Double concerto by Hans Werner Henze

The Double Concerto by German composer Hans Werner Henze is a double concerto for oboe and harp, better known by its original Italian title Doppio concerto. It was completed and first performed in Zurich in 1966, and published by Schott.

== Composition ==

Henze's Double Concerto was commissioned by Paul Sacher and his Collegium Musicum Zürich and is dedicated to him and his wife, Maya Sacher, like Henze's Sonata per archi. It was written for oboist Heinz Holliger and his wife, harpist Ursula Holliger. It was finished in 1966 and was premiered on 2 December 1966 by the Holligers as the soloists and Sacher conducting his Collegium Musicum Zürich. It was eventually published by Schott Music.

== Structure ==

The concerto is in one movement which has a total duration of approximately thirty minutes. It is divided in a ternary ABA_{1} structure, with an additional coda based in B, which recalls the structure of Bartók's third quartet. In recordings, the tracks are usually divided according to this structure:

- Section A starts at bar 1, marked ♩ = c. 112, with the oboe presenting the theme to be further developed in the section.
- Section B starts at bar 252, marked Andante, with a slower and darker tone, and ends with a cadenza performed by the harp.
- Section A_{1} starts at bar 386, after the cadenza is finished, and the main theme is quoted several times during this section. It is marked ♩ = 80 and features a short cadenza by the oboe.
- The coda starts at bar 558, marked Andante, and is the shortest section in the concerto. The tone is, again, dark and rhythmically simpler.

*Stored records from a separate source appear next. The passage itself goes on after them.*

(** X16.  The query can be read back from the templated text: it sits at offset
    29 under "visual" and "content" and at offset 0 otherwise, and the
    template adds 76, 71 or 0 characters. *)
Theorem apply_prompt_template_round_trip (text template : string) :
  let off := if String.eqb template "visual" then 29%nat
             else if String.eqb template "content" then 29%nat else 0%nat in
  let extra := if String.eqb template "visual" then 76%nat
               else if String.eqb template "content" then 71%nat else 0%nat in
  substring off (String.length text) (apply_prompt_template text template) = text /\
  String.length (apply_prompt_template text template)
    = (String.length text + extra)%nat.
Proof.
  unfold apply_prompt_template.
  destruct (String.eqb template "visual").
  - split.
    + exact (substring_middle "A digital art card featuring " text
               ", with emphasis on visual style and composition").
    + rewrite !length_append. simpl. lia.
  - destruct (String.eqb template "content").
    + split.
      * exact (substring_middle "A digital art card depicting " text
                 ", focused on the subject matter and themes").
      * rewrite !length_append. simpl. lia.
    + split.
      * rewrite <- (substring_prefix text "") at 2.
        f_equal. clear. induction text as [| c t IH]; simpl; congruence.
      * lia.
Qed.

Lemma apply_prompt_template_facts (text template : string) :
  exists off extra,
    substring off (String.length text) (apply_prompt_template text template) = text /\
    String.length (apply_prompt_template text template)
      = (String.length text + extra)%nat /\
    (extra <= 76)%nat.
Proof.
  unfold apply_prompt_template.
  destruct (String.eqb template "visual").
  - exists 29%nat, 76%nat. split; [ | split; [ | lia ] ].
    + exact (substring_middle "A digital art card featuring " text
               ", with emphasis on visual style and composition").
    + rewrite !length_append. simpl. lia.
  - destruct (String.eqb template "content").
    + exists 29%nat, 71%nat. split; [ | split; [ | lia ] ].
      * exact (substring_middle "A digital art card depicting " text
                 ", focused on the subject matter and themes").
      * rewrite !length_append. simpl. lia.
    + exists 0%nat, 0%nat. split; [ | split; lia ].
      rewrite <- (substring_prefix text "") at 2.
      f_equal. clear. induction text as [| c t IH]; simpl; congruence.
Qed.

(** X17.  Under one template, different queries give different templated
    texts. *)
Theorem apply_prompt_template_injective (t1 t2 template : string) :
  apply_prompt_template t1 template = apply_prompt_template t2 template ->
  t1 = t2.
Proof.
  intro H.
  unfold apply_prompt_template in H.
  assert (Hlen : forall a b x y : string,
            a ++ x ++ b = a ++ y ++ b -> x = y).
  { intros a b x y E.
    assert (L : String.length x = String.length y).
    { apply (f_equal String.length) in E. rewrite !length_append in E. lia. }
    rewrite <- (substring_middle a x b), <- (substring_middle a y b).
    rewrite E, L. reflexivity. }
  destruct (String.eqb template "visual"); [ now apply Hlen in H | ].
  destruct (String.eqb template "content"); [ now apply Hlen in H | exact H ].
Qed.

(** X18.  For a request that passed validation, the text handed to the encoder
    is never empty and is at most 1076 characters long. *)
Theorem validated_text_bounds (r : TextEmbeddingRequest) :
  valid_TextEmbeddingRequest r = true ->
  (1 <= String.length (apply_prompt_template (text r) (prompt_template r))
     <= 1076)%nat.
Proof.
  unfold valid_TextEmbeddingRequest. intro V.
  apply andb_true_iff in V. destruct V as [V _].
  apply andb_true_iff in V. destruct V as [V1 V2].
  apply Nat.leb_le in V1. apply Nat.leb_le in V2.
  destruct (apply_prompt_template_facts (text r) (prompt_template r))
    as (off & extra & _ & L & B).
  rewrite L. lia.
Qed.
(** Block-number events with numbers up to [N] set at most
    [(N - lastTarget) / 5] timeouts, however many events there are: each
    arming moves the target at least five blocks up. *)
Theorem block_events_arm_rarely (ns : list Z) (N : Z) (s : world) :
  Forall (λ n, (n ≤ N)%Z) ns →
  (lastTarget s ≤ N)%Z →
  let s' := run X (map BlockNumber ns) s in
  (5 * (Z.of_nat (nextTimer s') - Z.of_nat (nextTimer s)) ≤ N - lastTarget s)%Z
  ∧ nextTimer s ≤ nextTimer s'
  ∧ (lastTarget s ≤ lastTarget s' ≤ N)%Z.
Proof.
  revert s. induction ns as [|n ns IH]; intros s Hall HN; simpl.
  - lia.
  - apply Forall_cons in Hall as [Hn Hall].
    destruct (decide (lastTarget s + 4 < n)%Z) as [Hlt|Hge].
    + rewrite onBlockNumber_beyond by exact Hlt.
      set (s1 := arm n (add_console (LogBlockNumber n) s)).
      assert (H1 : lastTarget s1 = n ∧ nextTimer s1 = S (nextTimer s))
        by (split; reflexivity).
      destruct H1 as [Hl1 Hn1].
      destruct (IH s1 Hall) as (Hb & Hmono & Hlo & Hhi); [lia|].
      rewrite Hl1, Hn1 in *. lia.
    + rewrite onBlockNumber_within by lia.
      set (s1 := add_console (LogBlockNumber n) s).
      assert (H1 : lastTarget s1 = lastTarget s ∧ nextTimer s1 = nextTimer s)
        by (split; reflexivity).
      destruct H1 as [Hl1 Hn1].
      destruct (IH s1 Hall) as (Hb & Hmono & Hlo & Hhi); [lia|].
      rewrite Hl1, Hn1 in *. lia.
Qed.
(** * ANIE icon generator: a shallow embedding of [create_icon_set.py]

    The script draws the four-letter ANIE glyph on a square canvas
    ([create_anie_icon]) and writes the macOS icon set with its
    [Contents.json] manifest ([create_icon_set]).

    Python integers are [Z].  The only non-integer quantity of the script
    is [scale_factor = size / 1024]: the quotient of an integer by a power
    of two, modelled as the exact rational [size # 1024]; [int] truncates
    toward zero.  Module [Binary64] runs the same arithmetic on IEEE-754
    doubles, and [binary64_agrees] proves that it gives the same integers
    for every size below [2^44].

    Library calls that touch the outside world (canvas allocation, font
    loaders, directory creation, file writes, printing) run in a
    state-and-exception monad over a [world]: which canvases the machine
    can allocate, which fonts load, the directories and files on disk and
    the trace of the calls made so far.  Faults of the medium (missing
    permissions, a full disk, symbolic links) are not part of the world:
    a file-system call fails only for what is or is not at a path. *)

From Stdlib Require Import ZArith QArith Lia List Bool Ascii String.
From Stdlib Require Import Floats.SpecFloat.
From stdpp Require Import gmap strings list fin_maps pretty.

Local Open Scope Z_scope.
Local Open Scope string_scope.

(** ** Numbers *)

Module Num.

(** [size / 1024] (true division of an [int] by [1024]). *)
Definition true_div_1024 (size : Z) : Q := (size # 1024)%Q.

(** [c * x] for an integer literal [c] and a float [x]. *)
Definition mul_int (c : Z) (x : Q) : Q := (inject_Z c * x)%Q.

(** [int(x)]: truncation toward zero. *)
Definition int (x : Q) : Z := Z.quot (Qnum x) (Z.pos (Qden x)).

End Num.

(** ** The scaled constants of [create_anie_icon] *)

Definition scale_factor (size : Z) : Q := Num.true_div_1024 size.

(** [int(c * scale_factor)] *)
Definition scaled (c size : Z) : Z := Num.int (Num.mul_int c (scale_factor size)).

Definition inset (size : Z) : Z := scaled 60 size.
Definition corner_radius (size : Z) : Z := scaled 100 size.
Definition font_size (size : Z) : Z := scaled 400 size.
Definition spacing (size : Z) : Z := scaled 10 size.

(** ** Strings *)

Module Str.

(** [str(n)] / the [{n}] of an f-string, for an integer of at most 4300
    digits; CPython from 3.11 on refuses longer ones with [ValueError].
    The script formats the pixel dimensions of its table and their
    quotients only. *)
Definition str (n : Z) : string := pretty n.

(** [s.split(sep)] for a one-character separator. *)
Fixpoint split_go (sep : ascii) (cur : string) (s : string) : list string :=
  match s with
  | EmptyString => [String.rev cur]
  | String c s' =>
      if Ascii.eqb c sep then String.rev cur :: split_go sep EmptyString s'
      else split_go sep (String c cur) s'
  end.

Definition split (sep : ascii) (s : string) : list string :=
  split_go sep EmptyString s.

Definition digit_of (c : ascii) : option Z :=
  let n := Z.of_N (N_of_ascii c) in
  if ((48 <=? n)%Z && (n <=? 57)%Z)%bool then Some (n - 48) else None.

(** The blanks [int] skips around an ASCII literal: tab, line feed,
    vertical tab, form feed, carriage return and space. *)
Definition is_space (c : ascii) : bool :=
  let n := Z.of_N (N_of_ascii c) in
  ((9 <=? n)%Z && (n <=? 13)%Z || (n =? 32)%Z)%bool.

Fixpoint lstrip (s : string) : string :=
  match s with
  | EmptyString => EmptyString
  | String c s' => if is_space c then lstrip s' else s
  end.

Fixpoint all_space (s : string) : bool :=
  match s with
  | EmptyString => true
  | String c s' => is_space c && all_space s'
  end.

(** The digits of a decimal literal, single underscores allowed between
    them: the value read after [acc], the number of digits read after
    [n], and what follows the literal.  [None] for a doubled underscore
    or one that no digit follows. *)
Fixpoint scan_digits (acc n : Z) (after_underscore : bool) (s : string)
    : option (Z * Z * string) :=
  match s with
  | EmptyString => if after_underscore then None else Some (acc, n, s)
  | String c s' =>
      match digit_of c with
      | Some d => scan_digits (10 * acc + d) (n + 1) false s'
      | None =>
          if after_underscore then None
          else if Ascii.eqb c "_" then scan_digits acc n true s'
          else Some (acc, n, s)
      end
  end.

(** The number of digits [int] accepts in a decimal literal (CPython
    from 3.11 on). *)
Definition max_str_digits : Z := 4300.

(** An unsigned literal: it does not begin with an underscore, has at
    least one and at most [max_str_digits] digits, and only blanks
    follow it. *)
Definition parse_unsigned (s : string) : option Z :=
  match s with
  | EmptyString => None
  | String c _ =>
      if Ascii.eqb c "_" then None
      else match scan_digits 0 0 false s with
           | Some (v, n, rest) =>
               if ((n =? 0)%Z || (max_str_digits <? n)%Z
                   || negb (all_space rest))%bool
               then None else Some v
           | None => None
           end
  end.

(** [int(s)] on an ASCII string: blanks around the literal, a sign,
    decimal digits with single underscores between them; [None] stands
    for the [ValueError] of anything else. *)
Definition parse_int (s : string) : option Z :=
  match lstrip s with
  | EmptyString => None
  | String c r =>
      if Ascii.eqb c "+" then parse_unsigned r
      else if Ascii.eqb c "-" then Z.opp <$> parse_unsigned r
      else parse_unsigned (String c r)
  end.

(** The characters of a string, as [for letter in s] yields them. *)
Fixpoint chars (s : string) : list string :=
  match s with
  | EmptyString => []
  | String c s' => String c EmptyString :: chars s'
  end.

(** [os.path.join(a, b)] for a relative [b] and a non-empty [a] that does
    not end in a separator. *)
Definition path_join (a b : string) : string := a ++ "/" ++ b.

(** The proper ancestors of a path, outermost first:
    ["a/b/c"] gives [["a"; "a/b"]]. *)
Fixpoint ancestors_go (pre : string) (s : string) : list string :=
  match s with
  | EmptyString => []
  | String c s' =>
      if Ascii.eqb c "/"%char
      then String.rev pre :: ancestors_go (String c pre) s'
      else ancestors_go (String c pre) s'
  end.

Definition ancestors (p : string) : list string := ancestors_go EmptyString p.

(** [os.path.dirname(p)], [None] when [p] has no directory part. *)
Definition dirname (p : string) : option string := last (ancestors p).

End Str.


(** ** Images, fonts and the manifest *)

Definition rgb : Type := Z * Z * Z.
Definition rgba : Type := Z * Z * Z * Z.
Definition bbox : Type := Z * Z * Z * Z.

(** A loaded font: a TrueType file at a pixel size, or Pillow's built-in
    default. *)
Inductive font :=
| TrueType (path : string) (size : Z)
| DefaultFont.

(** The drawing calls the script makes on its canvas. *)
Inductive draw_op :=
| RoundedRectangle (xy : list Z) (fill : rgb) (radius : Z)
| Text (xy : Z * Z) (text : string) (fill : rgb) (f : font).

(** An in-memory image: the canvas [Image.new] made and the drawing calls
    applied to it since, oldest first. *)
Record image := {
  im_mode : string;
  im_size : Z * Z;
  im_color : rgba;
  im_ops : list draw_op
}.

Definition im_width (img : image) : Z := fst (im_size img).
Definition im_height (img : image) : Z := snd (im_size img).

(** One entry of [contents["images"]]. *)
Record manifest_entry := {
  e_size : string;
  e_idiom : string;
  e_filename : string;
  e_scale : string
}.

Record manifest_info := { author : string; version : Z }.

(** The [contents] dictionary. *)
Record manifest := { images : list manifest_entry; info : manifest_info }.

(** What a file holds: an image, the manifest, or nothing yet (a file
    just opened for writing). *)
Inductive file_content :=
| PngFile (img : image)
| JsonFile (indent : Z) (m : manifest)
| EmptyFile.

#[global] Instance font_eq_dec : EqDecision font.
Proof. solve_decision. Defined.
#[global] Instance draw_op_eq_dec : EqDecision draw_op.
Proof. solve_decision. Defined.
#[global] Instance image_eq_dec : EqDecision image.
Proof. solve_decision. Defined.
#[global] Instance manifest_entry_eq_dec : EqDecision manifest_entry.
Proof. solve_decision. Defined.
#[global] Instance manifest_info_eq_dec : EqDecision manifest_info.
Proof. solve_decision. Defined.
#[global] Instance manifest_eq_dec : EqDecision manifest.
Proof. solve_decision. Defined.
#[global] Instance file_content_eq_dec : EqDecision file_content.
Proof. solve_decision. Defined.

(** ** The world and the monad of the script *)

Inductive exn :=
| ValueError | OverflowError | MemoryError
| OSError | KeyError | IndexError | ZeroDivisionError
| FileExistsError | FileNotFoundError | NotADirectoryError | IsADirectoryError.

(** Calls that reach outside the process, in the order they are made. *)
Inductive event :=
| FontOpen (path : string) (size : Z)
| FontDefault
| Mkdir (path : string)
| FileWrite (path : string) (content : file_content)
| Print (line : string).

#[global] Instance event_eq_dec : EqDecision event.
Proof. solve_decision. Defined.

Definition is_disk_write (e : event) : bool :=
  match e with
  | Mkdir _ | FileWrite _ _ => true
  | FontOpen _ _ | FontDefault | Print _ => false
  end.

Definition is_font_load (e : event) : bool :=
  match e with
  | FontOpen _ _ | FontDefault => true
  | _ => false
  end.

Record world := {
  (** which canvases the machine has the memory for, by width and height *)
  w_canvas : Z * Z -> bool;
  (** which TrueType files load, and at which sizes *)
  w_fonts : string -> Z -> bool;
  (** [textbbox((0, 0), text, font)] for every loaded font *)
  w_metrics : font -> string -> bbox;
  w_dirs : gset string;
  w_files : gmap string file_content;
  w_trace : list event
}.

Definition log (e : event) (w : world) : world :=
  {| w_canvas := w_canvas w; w_fonts := w_fonts w; w_metrics := w_metrics w;
     w_dirs := w_dirs w;
     w_files := w_files w; w_trace := w_trace w ++ [e] |}.

Definition add_dir (p : string) (w : world) : world :=
  {| w_canvas := w_canvas w; w_fonts := w_fonts w; w_metrics := w_metrics w;
     w_dirs := {[p]} ∪ w_dirs w;
     w_files := w_files w; w_trace := w_trace w |}.

Definition put_file (p : string) (c : file_content) (w : world) : world :=
  {| w_canvas := w_canvas w; w_fonts := w_fonts w; w_metrics := w_metrics w;
     w_dirs := w_dirs w;
     w_files := <[p := c]> (w_files w); w_trace := w_trace w |}.

Inductive result (A : Type) :=
| Ok (a : A) (w : world)
| Raise (e : exn) (w : world).
Arguments Ok {A} a w.
Arguments Raise {A} e w.

Definition M (A : Type) : Type := world -> result A.

Definition ret {A} (a : A) : M A := fun w => Ok a w.
Definition raise {A} (e : exn) : M A := fun w => Raise e w.
Definition bind {A B} (c : M A) (k : A -> M B) : M B :=
  fun w => match c w with
           | Ok a w' => k a w'
           | Raise e w' => Raise e w'
           end.

(** [try: c  except: h], a bare [except] that catches everything. *)
Definition try_except {A} (c : M A) (h : M A) : M A :=
  fun w => match c w with
           | Ok a w' => Ok a w'
           | Raise _ w' => h w'
           end.

Definition emit (e : event) : M unit := fun w => Ok tt (log e w).

Definition of_option {A} (e : exn) (o : option A) : M A :=
  match o with Some a => ret a | None => raise e end.

Declare Scope py_scope.
Delimit Scope py_scope with py.
Notation "x <- c ;; k" := (bind c (fun x => k))
  (at level 100, c at next level, right associativity) : py_scope.
Notation "c ;; k" := (bind c (fun _ => k))
  (at level 100, right associativity) : py_scope.
Local Open Scope py_scope.

(** [for x in xs: acc = body(x, acc)], stopping at the first exception. *)
Fixpoint for_each {A S} (xs : list A) (acc : S) (body : A -> S -> M S) : M S :=
  match xs with
  | [] => ret acc
  | x :: xs' => acc' <- body x acc ;; for_each xs' acc' body
  end.

(** ** The library calls of the script *)

Definition is_dir (p : string) (w : world) : bool := bool_decide (p ∈ w_dirs w).
Definition is_file (p : string) (w : world) : bool :=
  bool_decide (is_Some (w_files w !! p)).
Definition path_exists (p : string) (w : world) : bool := is_dir p w || is_file p w.
(** * Majestic Equity Data: a shallow embedding of [utils.py]

    The class [MagesticEquityData] loads two JSON datasets per ticker with
    pandas, joins them on their date index, filters the joined table between
    two dates and assembles multi-ticker price histories.

    The embedding keeps the shape of the source:
    - Python exceptions are an inductive type and a raising computation is a
      sum; the methods that open files additionally log the paths they open;
    - a [DataFrame] is its column labels and its rows, each row a label of
      the index and one cell per column, a missing cell being [None] (NaN);
    - the pandas and numpy operations the methods call ([searchsorted],
      [Index.min], label slicing with [.loc], [pd.concat(axis=1)], ...) are
      written out as functions on those lists;
    - [pd.to_datetime], the file system and the cell type are parameters.

    What the embedding covers.  The pandas operations are written out as
    pandas 2 runs them.  One difference with pandas 3 touches the loader:
    [DataFrame.from_dict(orient='index')] gives no row to a key whose
    mapping is empty in pandas 2 and keeps the row in pandas 3; the
    statements on the rows of a loaded table say where they speak of the
    dates that have at least one weight, and the example files have no
    empty mapping.  A date string parses to a date or raises: a string that
    pandas reads as [NaT] (the empty string) is outside the embedding.
    Cells are carried through the joins as they are: the change of a column
    of integers to float64 when it receives a NaN, which rounds an integer
    beyond 2^53, is not modelled. *)

From Stdlib Require Import ZArith String Ascii List Bool Lia Arith.
From Stdlib Require Import Sorting.Sorted Sorting.Permutation.
Import ListNotations.

(** ** Python: exceptions, raising computations, dicts *)

Module Py.

(** The exceptions the methods can end with.  The two [ValueError]s raised by
    hand carry their message; a failure of the date parser is kept apart from
    them ([DateParseError]), as are the look-up errors of pandas. *)
Inductive exn : Type :=
| FileNotFoundError
| JSONDecodeError
| DateParseError
| ValueError (msg : string)
| KeyError
| IndexError
| InvalidIndexError.

(** A computation that returns or raises. *)
Definition result (A : Type) : Type := (exn + A)%type.

(** A computation that opens files before it returns or raises: the paths
    opened, in order, and the outcome. *)
Definition io (A : Type) : Type := (list string * result A)%type.

Definition ret {A} (a : A) : io A := ([], inr a).

Definition raise {A} (e : exn) : io A := ([], inl e).

Definition lift {A} (r : result A) : io A := ([], r).

Definition bind {A B} (m : io A) (f : A -> io B) : io B :=
  match m with
  | (tr, inl e) => (tr, inl e)
  | (tr, inr a) => let (tr', r) := f a in (tr ++ tr', r)
  end.

Definition rbind {A B} (m : result A) (f : A -> result B) : result B :=
  match m with
  | inl e => inl e
  | inr a => f a
  end.

(** A [dict] keeps insertion order; assigning to a key that is present
    replaces the value in place. *)
Definition dict (V : Type) : Type := list (string * V).

Fixpoint dict_get {V} (k : string) (d : dict V) : option V :=
  match d with
  | [] => None
  | (k', v) :: d' => if String.eqb k k' then Some v else dict_get k d'
  end.

Fixpoint dict_set {V} (k : string) (v : V) (d : dict V) : dict V :=
  match d with
  | [] => [(k, v)]
  | (k', v') :: d' =>
      if String.eqb k k' then (k', v) :: d' else (k', v') :: dict_set k v d'
  end.

Definition keys {V} (d : dict V) : list string := map fst d.

(** [json.load] builds each object with [dict(pairs)]: the members are
    assigned in file order. *)
Definition dict_of_pairs {V} (ps : list (string * V)) : dict V :=
  fold_left (fun d kv => dict_set (fst kv) (snd kv) d) ps [].

(** [sep.join(xs)] *)
Fixpoint join (sep : string) (xs : list string) : string :=
  match xs with
  | [] => EmptyString
  | [x] => x
  | x :: rest => (x ++ sep ++ join sep rest)%string
  end.

(** [x in xs] on a list of strings *)
Definition str_in (x : string) (xs : list string) : bool :=
  existsb (String.eqb x) xs.

(** Truthiness of an optional string argument: [None] and [""] are false. *)
Definition truthy (s : option string) : bool :=
  match s with
  | None => false
  | Some s => negb (String.eqb s EmptyString)
  end.

(** [xs[i]] for a Python or numpy integer [i]: a negative index counts from
    the end; out of range raises [IndexError]. *)
Definition getitem {A} (xs : list A) (i : Z) : result A :=
  let n := Z.of_nat (length xs) in
  let j := if (i <? 0)%Z then (i + n)%Z else i in
  if ((0 <=? j) && (j <? n))%Z%bool then
    match nth_error xs (Z.to_nat j) with
    | Some x => inr x
    | None => inl IndexError
    end
  else inl IndexError.

(** [xs[lo:hi]] for non-negative [lo], [hi]. *)
Definition slice {A} (xs : list A) (lo hi : nat) : list A :=
  firstn (hi - lo) (skipn lo xs).

End Py.

Import Py.

Declare Scope io_scope.
Delimit Scope io_scope with io.
Notation "x <- m ;; f" := (bind m (fun x => f))
  (at level 61, m at next level, right associativity) : io_scope.
Declare Scope result_scope.
Delimit Scope result_scope with result.
Notation "x <- m ;; f" := (rbind m (fun x => f))
  (at level 61, m at next level, right associativity) : result_scope.

(** ** numpy and pandas: the index of timestamps *)

Module pd.

Open Scope Z_scope.

(** A [Timestamp] is its integer value; only order and equality are used. *)
Abbreviation Timestamp := Z.
(** Handle a single client request. *)
Definition handle_client (client_socket : socket) : M unit :=
  raw <- sock_recv client_socket 1024 ;;
  data <- lift (Utf8.decode raw) ;;
  request <- lift (Json.loads data) ;;
  city <- lift (getitem request (py "city")) ;;
  weather <- get_weather_data city ;;
  payload <- lift (Utf8.encode (Json.dumps float_repr weather)) ;;
  sock_send client_socket payload ;;
  sock_close client_socket.

(** The loop [while True] of [run_weather_server], cut after [n]
    iterations. *)
Fixpoint accept_loop (n : nat) : M unit :=
  match n with
  | O => fun w => (Unfinished, w)
  | S n' =>
      ca <- sock_accept ;;
      print (py "Accepted connection from " ++ repr_address (snd ca)) ;;
      handle_client (fst ca) ;;
      accept_loop n'
  end.

(** The loop, with one iteration more than there are connections to
    accept: the last one parks in [accept]. *)
Definition serve : M unit :=
  fun w => accept_loop (S (List.length (backlog w))) w.

(** The socket is created, bound and put to listen; then the loop. *)
Definition run_weather_server : M unit :=
  sock_bind localhost_8000 ;;
  sock_listen 5 ;;
  print (py "Weather server started on port 8000") ;;
  serve.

Since this is a concertante piece, it features many technical challenges, such as double harmonics, flutter-tonguings, microtone glissandi and the so-called circular breathing, a technique which was fairly recent at the time. For Henze, it is important to have a decorative contrast in instrumentation such as the harp, since "the distinctive oboe timbre can exhaust the listener if overdone". The concerto is scored for the two soloists, oboe and harp, and a string section consisting of 18 soloists, eight violins, four violas, four cellos and two double basses.

== Recordings ==

- Both the commissioners and the original soloists recorded the piece in July 1968. The recording was released by Deutsche Grammophon.
- Hans Werner Henze conducted the Royal Concertgebouw Orchestra and recorded the piece with soloists Heinz and Ursula Holliger on October 27, 1968.